A brand new group, often called Defend Maine’s Hashish Shoppers, mentioned final week that “it is going to work to boost public consciousness in regards to the Maine medical marijuana trade’s lack of rules and urge the Legislature to mandate each product testing and so-called track-and-trace necessities, closing what it says is a ‘harmful loophole,’” according to the Portland Press Herald.
The group is drawing consideration to a peculiar disparity between the state’s two hashish packages. Because the Press Herald noted, whereas the adult-use leisure program, which debuted in 2020, requires monitoring and testing, the medical hashish program, which Maine voters legalized again in 1999, doesn’t.
The president of the advocacy group, Kevin Kelley, mentioned at a press convention on Friday that the inconsistent necessities between the 2 hashish packages “defies widespread sense.”
These considerations echo what one of many state’s prime hashish officers mentioned final yr.
Erik Gundersen, director of the Maine Workplace of Marijuana Coverage, advised Maine lawmakers in November that there was persistent criminality throughout the medical hashish program.

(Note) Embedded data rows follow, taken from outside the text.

Lemma set_first_names (name value : string) (l : list (string * string)) (other : string) :
  other ≠ name → other ∉ l.*1 → other ∉ (set_first name value l).*1.
Proof.
  intros Hne. induction l as [| [a v] l IH]; [done |].
  cbn. intros Hnotin. apply not_elem_of_cons in Hnotin as [Ha Hrest].
  case_bool_decide.
  - cbn. apply not_elem_of_cons. split; [done |].
    intros Hin. apply Hrest.
    apply list_elem_of_fmap in Hin as (p & -> & Hp).
    apply list_elem_of_filter in Hp as [_ Hp].
    apply list_elem_of_fmap. eauto.
  - cbn. apply not_elem_of_cons. split; [done | by apply IH].
Qed.

Lemma set_first_index (name value : string) (l : list (string * string)) :
  name ∈ l.*1 → is_Some (param_index name (set_first name value l)).
Proof.
  induction l as [| [a v] l IH]; cbn.
  - intros Hin. by apply elem_of_nil in Hin.
  - intros Hin. case_bool_decide as Ha.
    + cbn. rewrite bool_decide_eq_true_2 by done. eauto.
    + apply elem_of_cons in Hin as [-> | Hin]; [done |].
      cbn. rewrite bool_decide_eq_false_2 by done.
      destruct (IH Hin) as [j ->]. eauto.
Qed.

(** On the [URL] path the order is right whenever the base URL has no
    parameter called like the credential parameter. *)
Lemma buildUrl_params_order (uid token tokenQueryParam : string) (u : URL) :
  uid ≠ "" → token ≠ "" →
  credential_key tokenQueryParam ≠ "uid" →
  credential_key tokenQueryParam ∉ (searchParams u).*1 →
  uid_before (credential_key tokenQueryParam)
             (searchParams (buildUrl_params uid token tokenQueryParam u)) = true.
Proof.
  intros Hu Ht Hkey Hnotin. unfold buildUrl_params.
  apply truthy_Some in Hu, Ht. rewrite Hu, Ht. cbn [searchParams with_searchParams].
  set (key := credential_key tokenQueryParam) in *.
  unfold URLSearchParams_set at 1.
  set (l1 := URLSearchParams_set "uid" uid (searchParams u)).
  assert (Hfresh : key ∉ l1.*1).
  { subst l1. unfold URLSearchParams_set. case_bool_decide.
    - by apply set_first_names.
    - rewrite fmap_app. cbn. rewrite elem_of_app, list_elem_of_singleton.
      intros [? | ?]; done. }
  assert (Huid : is_Some (param_index "uid" l1)).
  { subst l1. unfold URLSearchParams_set. case_bool_decide as Hin.
    - by apply set_first_index.
    - rewrite param_index_app_absent by done. cbn.
      rewrite bool_decide_eq_true_2 by done. eauto. }
  rewrite bool_decide_eq_false_2 by done.
  destruct Huid as [i Hi]. unfold uid_before.
  rewrite (param_index_app_present _ _ _ _ Hi).
  rewrite param_index_app_absent by done. cbn.
  rewrite bool_decide_eq_true_2 by done. cbn.
  apply bool_decide_eq_true_2. apply param_index_lt in Hi. lia.
Qed.

Lemma buildUrl_params_location (uid token tokenQueryParam : string) (u : URL) :
  location (buildUrl_params uid token tokenQueryParam u) = location u
  ∧ hash (buildUrl_params uid token tokenQueryParam u) = hash u.
Proof.
  unfold buildUrl_params.
  by destruct (truthy (Some uid)), (truthy (Some token)).
Qed.

(** C6, as the code has it, for a non-empty identity and a non-empty
    credential. When [new URL] throws, the result is the base URL, a
    joint, the identity parameter, '&' and the credential parameter; the
    joint is '?' when the base has no '?', nothing when the base ends in
    '?' or '&', and '&' otherwise. When [new URL] succeeds, the result
    is the serialized URL with the same location and fragment, and in
    its parameters the identity comes before the credential provided the
    base URL had no parameter called like the credential parameter (a
    name other than "uid"). *)
Theorem buildUrl_identity_first
  (URL_new : string → string → option URL)
  (urlencode encodeURIComponent : string → string)
  (urlStr token : string) (tokenQueryParam : option string) (r : Realm) :
  (getClientUid r).1 ≠ "" → token ≠ "" →
  let uid := (getClientUid r).1 in
  let r' := (getClientUid r).2 in
  let key := credential_key (default "authToken" tokenQueryParam) in
  let built := buildUrl URL_new urlencode encodeURIComponent urlStr token
                        tokenQueryParam r in
  built.2 = r'
  ∧ match URL_new urlStr (match window r' with Some w => origin w | None => "" end) with
    | None =>
      built.1
      = urlStr
        +:+ (if negb (includes "?"%char urlStr) then "?"
             else if endsWith "?"%char urlStr || endsWith "&"%char urlStr then ""
             else "&")
        +:+ ("uid=" +:+ encodeURIComponent uid +:+ "&"
             +:+ (encodeURIComponent key +:+ "=" +:+ encodeURIComponent token))
    | Some u =>
      ∃ u', built.1 = URL_toString urlencode u'
            ∧ location u' = location u ∧ hash u' = hash u
            ∧ (key ≠ "uid" → key ∉ (searchParams u).*1 →
               uid_before key (searchParams u') = true)
    end.
Proof.
  intros Hu Ht uid r' key built. subst uid r' key built. unfold buildUrl.
  destruct (getClientUid r) as [uid r'] eqn:Eg. cbn [fst snd] in *.
  destruct (URL_new urlStr _) as [u |].
  - split; [done |]. eexists. split; [done |].
    destruct (buildUrl_params_location uid token (default "authToken" tokenQueryParam) u)
      as [Hloc Hhash].
    split_and!; [done | done |].
    intros Hkey Hnotin. by apply buildUrl_params_order.
  - split; [done |]. cbn [fst]. by apply buildUrl_fallback_order.
Qed.

(** A base URL with an unrelated query on the [URL] path, and the same
    base on a platform where [new URL] throws. *)
Lemma buildUrl_identity_first_witness :
  (plain_buildUrl "https://x.example/sse?room=7" "T1" None known_tab).1
  = "https://x.example/sse?room=7&uid=tab-A&authToken=T1"
  ∧ (buildUrl throwing_URL_new plain_encode plain_encode
              "https://x.example/sse?room=7" "T1" (Some "key") known_tab).1
    = "https://x.example/sse?room=7&uid=tab-A&key=T1".
Proof.
  assert (Hu : (getClientUid known_tab).1 ≠ "") by discriminate.
  assert (Ht : "T1" ≠ "") by discriminate.
  split.
  - destruct (buildUrl_identity_first plain_URL_new plain_encode plain_encode
                "https://x.example/sse?room=7" "T1" None known_tab Hu Ht)
      as [_ (u' & Hbuilt & _ & _ & Horder)].
    reflexivity.
  - destruct (buildUrl_identity_first throwing_URL_new plain_encode plain_encode
                "https://x.example/sse?room=7" "T1" (Some "key") known_tab Hu Ht)
      as [_ Hbuilt].
    exact Hbuilt.
Defined.

(** C6 as stated fails in two places. On the [URL] path, a base URL that
    already carries a parameter called like the credential parameter
    gets the credential first: [set("uid", ...)] appends the identity
    after it and [set("authToken", ...)] then overwrites the old value in
    place. On the fallback path, a base URL with a query that ends in
    '&' (or a base that ends in '?') is joined with nothing, not with
    '&'. *)
Lemma buildUrl_order_and_joint_fail :
  plain_buildUrl "https://x.example/sse?authToken=stale" "T1" None known_tab
  = ("https://x.example/sse?authToken=T1&uid=tab-A", known_tab)
  ∧ (searchParams <$> plain_URL_new "https://x.example/sse?authToken=stale"
                                     "https://app.example")
    = Some [("authToken", "stale")]
  ∧ uid_before "authToken" [("authToken", "T1"); ("uid", "tab-A")] = false
  ∧ buildUrl throwing_URL_new plain_encode plain_encode
             "https://x.example/sse?room=7&" "T1" None known_tab
    = ("https://x.example/sse?room=7&uid=tab-A&authToken=T1", known_tab)
  ∧ buildUrl throwing_URL_new plain_encode plain_encode
             "https://x.example/sse?" "T1" None known_tab
    = ("https://x.example/sse?uid=tab-A&authToken=T1", known_tab).
Proof. split_and!; reflexivity. Qed.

As reported by the Bangor Daily News at the time, Gundersen mentioned his workplace “has fewer methods to manage the medical use market than the leisure marketplace for which retail gross sales began simply final yr,” and that it “can be useful if there have been instruments to make sure that hashish grown within the medical program stayed inside it.”

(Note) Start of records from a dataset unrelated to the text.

Lemma div_whole (a b : Z) :
  0 <= a < 2 ^ 53 -> 0 < b < 2 ^ 53 -> a mod b = 0 ->
  div (whole_float false a) (whole_float false b) = whole_float false (a / b).
Proof.
  intros Ha Hb Hmod.
  destruct (whole_float_finite false b)
    as (my & ey & -> & Hey & Hmy & Hdy); [lia|].
  destruct (Z.eq_dec a 0) as [->|Hane]; [done|].
  destruct (whole_float_finite false a)
    as (mx & ex & -> & Hex & Hmx & Hdx); [lia|].
  assert (Hab : a = a / b * b).
  { rewrite Z.mul_comm. apply Z.div_exact; lia. }
  assert (Hq : 0 < a / b <= a).
  { split; [|apply Z.div_le_upper_bound; nia].
    destruct (Z.lt_ge_cases 0 (a / b)) as [|Hle]; [done|].
    pose proof (Z.div_pos a b). nia. }
  destruct (a / b) as [|Q|Q] eqn:HQ; [lia| |lia].
  assert (HdQ : Zpos (digits2_pos Q) <= 53) by (apply digits2_pos_le; lia).
  pose proof (digits2_pos_bounds Q) as [HQlow HQup].
  assert (Hlow52 : 2 ^ 52 <= Zpos mx).
  { pose proof (digits2_pos_bounds mx) as [Hl _]. by rewrite Hdx in Hl. }
  assert (Hup53 : Zpos my < 2 ^ 53).
  { pose proof (digits2_pos_bounds my) as [_ Hu]. by rewrite Hdy in Hu. }
  pose proof (pow2_pos (- ex)) as Hpx. pose proof (pow2_pos (- ey)) as Hpy.
  set (dQ := Zpos (digits2_pos Q)) in *.
  pose proof (pow2_pos dQ) as HpQ.
  assert (Hfine : ex - ey <= dQ).
  { destruct (Z.le_gt_cases (ex - ey) dQ) as [|Hbad]; [done|]. exfalso.
    assert (Hcross : Zpos mx * 2 ^ (- ey) = Zpos Q * Zpos my * 2 ^ (- ex)).
    { rewrite Hmx, Hmy, Hab. ring. }
    assert (Hpow : 2 * (2 ^ (- ex) * 2 ^ dQ) <= 2 ^ (- ey)).
    { replace (2 * (2 ^ (- ex) * 2 ^ dQ)) with (2 ^ (- ex + dQ + 1)).
      - apply Z.pow_le_mono_r; lia.
      - rewrite !Z.pow_add_r by lia. change (2 ^ 1) with 2. ring. }
    assert (Hleft : 2 ^ 52 * (2 * (2 ^ (- ex) * 2 ^ dQ)) <=
                    Zpos mx * 2 ^ (- ey)).
    { apply Z.mul_le_mono_nonneg; lia. }
    assert (Hright : Zpos Q * Zpos my < 2 ^ dQ * 2 ^ 53).
    { apply Z.mul_lt_mono_nonneg; lia. }
    assert (Hright' : Zpos Q * Zpos my * 2 ^ (- ex) <
                      2 ^ dQ * 2 ^ 53 * 2 ^ (- ex)).
    { apply Z.mul_lt_mono_pos_r; lia. }
    change (2 ^ 53) with (2 * 2 ^ 52) in Hright'. lia. }
  apply div_exact; [done| |]; rewrite Hdx, Hdy, fexp_eq.
  - fold dQ. lia.
  - set (e' := Z.min (Z.max (53 + ex - (53 + ey) - 53) (-1074)) (ex - ey)).
    assert (e' = ex - ey - 53) as -> by (unfold e'; lia).
    replace (ex - ey - (ex - ey - 53)) with 53 by lia.
    replace (- (ex - ey - 53)) with (53 - ex + ey) by lia.
    rewrite Hmx, Hmy, Hab.
    transitivity (Zpos Q * b * (2 ^ (53 - ex + ey) * 2 ^ (- ey))); [|ring].
    rewrite <- Z.pow_add_r by lia.
    replace (53 - ex + ey + - ey) with (- ex + 53) by lia.
    rewrite Z.pow_add_r by lia. ring.
Qed.

Lemma floor_whole (k : Z) :
  0 <= k < 2 ^ 53 ->
  PyFloatOps.floor (whole_float false k) = whole_float false k.
Proof.
  intros Hk. destruct (Z.eq_dec k 0) as [->|Hne]; [done|].
  pose proof (of_Z_whole k Hk) as Hof.
  destruct (whole_float_finite false k) as (m & e & Heq & He & Hm & _); [lia|].
  rewrite Heq in *. cbn [PyFloatOps.floor cond_Zopp].
  destruct (Z.leb_spec 0 e) as [|Hneg]; [done|].
  pose proof (pow2_pos (- e)).
  rewrite Hm, Z.div_mul by lia. exact Hof.
Qed.

(** The sign of a quotient of two floats above zero. *)
Lemma sign_bit_binary_round_aux (m e : Z) (l : location) :
  sign_bit (binary_round_aux prec emax false m e l) = false.
Proof.
  unfold binary_round_aux.
  destruct (shr_fexp prec emax m e l) as [mrs1 e1].
  destruct (shr_fexp prec emax _ e1 loc_Exact) as [mrs2 e2].
  destruct (shr_m mrs2); [done| |done].
  by destruct (e2 <=? emax - prec).
Qed.

Lemma sign_bit_div_whole (a b : Z) :
  0 <= a < 2 ^ 53 -> 0 < b < 2 ^ 53 ->
  sign_bit (div (whole_float false a) (whole_float false b)) = false.
Proof.
  intros Ha Hb.
  destruct (whole_float_finite false b) as (my & ey & -> & _); [lia|].
  destruct (Z.eq_dec a 0) as [->|Hane]; [done|].
  destruct (whole_float_finite false a) as (mx & ex & -> & _); [lia|].
  unfold div, SFdiv. cbn [xorb].
  destruct (SFdiv_core_binary prec emax (Zpos mx) ex (Zpos my) ey)
    as [[mz ez] lz].
  apply sign_bit_binary_round_aux.
Qed.

(** [divmod] of two whole numbers, the divisor above zero: the quotient
    and the remainder of the integers. *)
Lemma divmod_whole (a b : Z) :
  0 <= a < 2 ^ 53 -> 0 < b < 2 ^ 53 ->
  PyFloatOps.divmod (whole_float false a) (whole_float false b) =
  (whole_float false (a / b), whole_float false (a mod b)).
Proof.
  intros Ha Hb.
  pose proof (Z.mod_pos_bound a b ltac:(lia)) as Hr.
  pose proof (Z.div_mod a b ltac:(lia)) as Hdm.
  assert (Hq : 0 <= a / b <= a).
  { split; [apply Z.div_pos; lia|apply Z.div_le_upper_bound; nia]. }
  assert (Hle : a mod b <= a) by nia.
  unfold PyFloatOps.divmod.
  rewrite fmod_whole, sub_whole by lia.
  assert (Hexact : (a - a mod b) mod b = 0).
  { replace (a - a mod b) with (a / b * b) by lia. apply Z.mod_mul. lia. }
  assert (Hquot : (a - a mod b) / b = a / b).
  { replace (a - a mod b) with (a / b * b) by lia. apply Z.div_mul. lia. }
  rewrite div_whole, Hquot by lia.
  rewrite !is_zero_whole by lia.
  rewrite (of_Z_whole 1) by done.
  assert (Hltb_b : ltb (whole_float false b) (S754_zero false) = false)
    by (apply ltb_whole_zero; lia).
  rewrite Hltb_b, (ltb_whole_zero (a mod b)) by lia. cbn [Bool.eqb negb].
  assert (Hfloordiv :
            (if negb (a / b =? 0)
             then
               if ltb (of_ratio 1 2)
                    (sub (whole_float false (a / b))
                       (PyFloatOps.floor (whole_float false (a / b))))
               then add (PyFloatOps.floor (whole_float false (a / b)))
                      (whole_float false 1)
               else PyFloatOps.floor (whole_float false (a / b))
             else
               PyFloatOps.copysign (S754_zero false)
                 (div (whole_float false a) (whole_float false b))) =
            whole_float false (a / b)).
  { destruct (Z.eqb_spec (a / b) 0) as [Hzero|Hnonzero]; cbn [negb].
    - rewrite Hzero. unfold PyFloatOps.copysign.
      by rewrite sign_bit_div_whole.
    - rewrite floor_whole, sub_whole by lia.
      by replace (a / b - a / b) with 0 by lia. }
  destruct (Z.eqb_spec (a mod b) 0) as [Hzero|Hnonzero]; cbn [negb];
    rewrite is_zero_whole by lia; rewrite Hfloordiv.
  - unfold PyFloatOps.copysign. rewrite sign_bit_whole by lia.
    by rewrite Hzero.
  - done.
Qed.

(** The seconds of a duration of whole seconds. *)
Lemma total_seconds_whole (days seconds : Z) :
  0 <= days * 86400 + seconds < 2 ^ 53 ->
  PyDatetime.total_seconds (PyDatetime.Timedelta days seconds 0) =
  whole_float false (days * 86400 + seconds).
Proof.
  intros Hs. unfold PyDatetime.total_seconds.
  cbn [PyDatetime.days PyDatetime.seconds PyDatetime.microseconds].
  set (k := days * 86400 + seconds) in *.
  rewrite Z.add_0_r. change (10 ^ 6) with 1000000. unfold of_ratio.
  destruct (Z.eq_dec k 0) as [->|Hne]; [done|].
  destruct k as [|K|K] eqn:HK; [lia| |lia].
  assert (HdK : Zpos (digits2_pos K) <= 53) by (apply digits2_pos_le; lia).
  change (Zpos K * 1000000) with (Zpos (K * 1000000)).
  pose proof (digits2_pos_bounds K) as [_ HKup].
  assert (HdP : Zpos (digits2_pos (K * 1000000)) <=
                Zpos (digits2_pos K) + 20).
  { apply digits2_pos_le. rewrite Pos2Z.inj_mul, Z.pow_add_r by lia.
    assert (1000000 < 2 ^ 20) by done.
    pose proof (pow2_pos (Zpos (digits2_pos K))). nia. }
  apply div_exact; [done| |];
    change (Zpos (digits2_pos 1000000)) with 20; rewrite fexp_eq.
  - lia.
  - rewrite Pos2Z.inj_mul. set (e' := Z.min _ _).
    replace (0 - 0 - e') with (- e') by lia. ring.
Qed.

End PyFloatExact.

(** ** Properties of the record-emitting methods *)

Section WriterProperties.

Context `{PyRuntime}.

(** *** The loop over the names of a task *)

Lemma task_fields_declared (written : gset string) (waypoints fields : list string) :
  Forall (fun n => n ∈ written) waypoints ->
  task_fields written waypoints fields =
  Ok (fields ++ map (fun n => escape (Some n)) waypoints)%list.
Proof.
  intros Hall. revert fields.
  induction Hall as [|n rest Hn _ IH]; intros fields; simpl.
  - by rewrite app_nil_r.
  - destruct (decide (n ∈ written)) as [_|Hnot]; [|done].
    rewrite IH. by rewrite <- app_assoc.
Qed.

Lemma task_fields_undeclared (written : gset string)
    (before after fields : list string) (missing : string) :
  Forall (fun n => n ∈ written) before ->
  missing ∉ written ->
  task_fields written (before ++ missing :: after) fields =
  Raise (not_found missing).
Proof.
  intros Hall Hmiss. revert fields.
  induction Hall as [|n rest Hn _ IH]; intros fields; simpl.
  - destruct (decide (missing ∈ written)); [done|reflexivity].
  - destruct (decide (n ∈ written)); [apply IH|done].
Qed.

(** A list with an undeclared name splits at the first one. *)
Lemma first_undeclared (written : gset string) (waypoints : list string) :
  Exists (fun n => n ∉ written) waypoints ->
  exists before missing after,
    waypoints = (before ++ missing :: after)%list /\
    Forall (fun n => n ∈ written) before /\
    missing ∉ written.
Proof.
  induction 1 as [n rest Hn|n rest _ IH].
  - exists [], n, rest. by repeat split.
  - destruct (decide (n ∈ written)) as [Hin|Hnot].
    + destruct IH as (before & missing & after & -> & Hall & Hmiss).
      exists (n :: before), missing, after. repeat split; auto.
    + exists [], n, rest. by repeat split.
Qed.

(** *** What each method does to the instance *)

Lemma write_task_unfold (description : option string)
    (waypoints : list string) (w : Writer) :
  write_task description waypoints w =
  match task_fields (wps w) waypoints [escape description] with
  | Ok fields =>
      (Ok tt, append_lines (opened w) [PyStr.join "," fields +:+ CRLF])
  | Raise e => (Raise e, opened w)
  end.
Proof.
  unfold write_task, opened, append_lines, mbind, M_bind, mret, M_ret,
    get_in_task_section, get_wps, lift, write_fields, write_line, fp_write,
    set_in_task_section.
  destruct w as [sink names [|]]; simpl.
  - destruct (task_fields names waypoints [escape description]); reflexivity.
  - destruct (task_fields names waypoints [escape description]); simpl;
      unfold task_section_opening; by rewrite <- !app_assoc.
Qed.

The newspaper reported that Gundersen believes “there’s extra criminality related to the state’s medical marijuana trade and that his workplace has few instruments to stop medical hashish from discovering its strategy to the black market.” With solely 12 subject investigators, Gundersen said his accessible assets are usually not “adequate for performing the required stage of oversight when the investigators are solely attending to registrants each 4 to 5 years.”

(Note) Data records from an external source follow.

Lemma concat_map_split {A} (g : A -> jsstring) (l : list A) (x : A) :
  In x l ->
  exists a b, List.concat (map g l) =
              List.concat (map g a) ++ g x ++ List.concat (map g b).
Proof.
  intros H. apply in_split in H as (a & b & ->).
  exists a, b. rewrite map_app, concat_app. reflexivity.
Qed.

(** X11: no commit is left out of the entries: the rendered line of every
    commit of the sequence stands in the text, below the heading of the
    commit's category. *)
Theorem generateEntries_lists_every_commit (commits : list Commit)
    (c : Commit) :
  In c commits ->
  exists pre mid post,
    generateEntries commits =
    pre ++ (str "### " ++ bucket c ++ nl ++ nl) ++ mid
        ++ (formatCommit c ++ nl) ++ post.
Proof.
  intros Hin. rewrite generateEntries_spec.
  destruct (In_own_group c commits Hin) as [Hg Hc].
  destruct (concat_map_split render_group _ _ Hg) as (g1 & g2 & ->).
  change (render_group (bucket c, selected (bucket c) commits))
    with (str "### " ++ bucket c ++ nl ++ nl
          ++ List.concat (map (fun k => formatCommit k ++ nl)
                              (selected (bucket c) commits)) ++ nl).
  destruct (concat_map_split (fun k => formatCommit k ++ nl) _ _ Hc)
    as (a & b & E).
  replace (List.concat (map (fun k => formatCommit k ++ nl)
                            (selected (bucket c) commits)))
    with (List.concat (map (fun k => formatCommit k ++ nl) a)
          ++ (formatCommit c ++ nl)
          ++ List.concat (map (fun k => formatCommit k ++ nl) b))
    by (symmetry; exact E).
  exists (List.concat (map render_group g1)),
         (List.concat (map (fun k => formatCommit k ++ nl) a)),
         (List.concat (map (fun k => formatCommit k ++ nl) b) ++ nl
          ++ List.concat (map render_group g2)).
  now rewrite <- !app_assoc.
Qed.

In August, Gundersen introduced the formation of the Marijuana Working Group, which was tasked with making suggestions meant to strengthen the state’s longstanding medical hashish program.
Gundersen’s workplace mentioned that the working group can be “composed of at the least 16 exterior members who symbolize Maine’s medical marijuana trade, hashish sufferers, public well being system, and cities and cities,” who would “advise on regulatory points, greatest practices in affected person entry and training, contribute to ongoing enhancements in Maine’s medical hashish program.”
The Workplace of Marijuana Coverage said it was searching for “at the least 5 registered caregivers, two registered dispensary representatives, one marijuana testing facility consultant, one merchandise manufacturing facility consultant, three qualifying sufferers who are usually not additionally registered caregivers, two people representing municipalities in Maine, and two related well being care professionals” to serve on the working group.
“We look ahead to the chance offered by convening a gaggle of well-qualified people in pursuit of a shared objective to each protect affected person entry and help the regulated market,” Gundersen mentioned in a press release at the time. “Our imaginative and prescient as a hashish regulator has all the time been to develop a very good religion partnership with our stakeholders by establishing guidelines and insurance policies that present shoppers with entry to a regulated trade.”
However the requires harder guidelines and necessities have been met with resistance from some corners of Maine’s medical hashish trade.
The Portland Press Herald noted that the trade “has pushed again towards testing and monitoring necessities for over a yr, expressing considerations about the price, each to the suppliers and their prospects,” most notably a proposed track-and-trace system that hashish enterprise house owners efficiently lobbied towards within the legislature.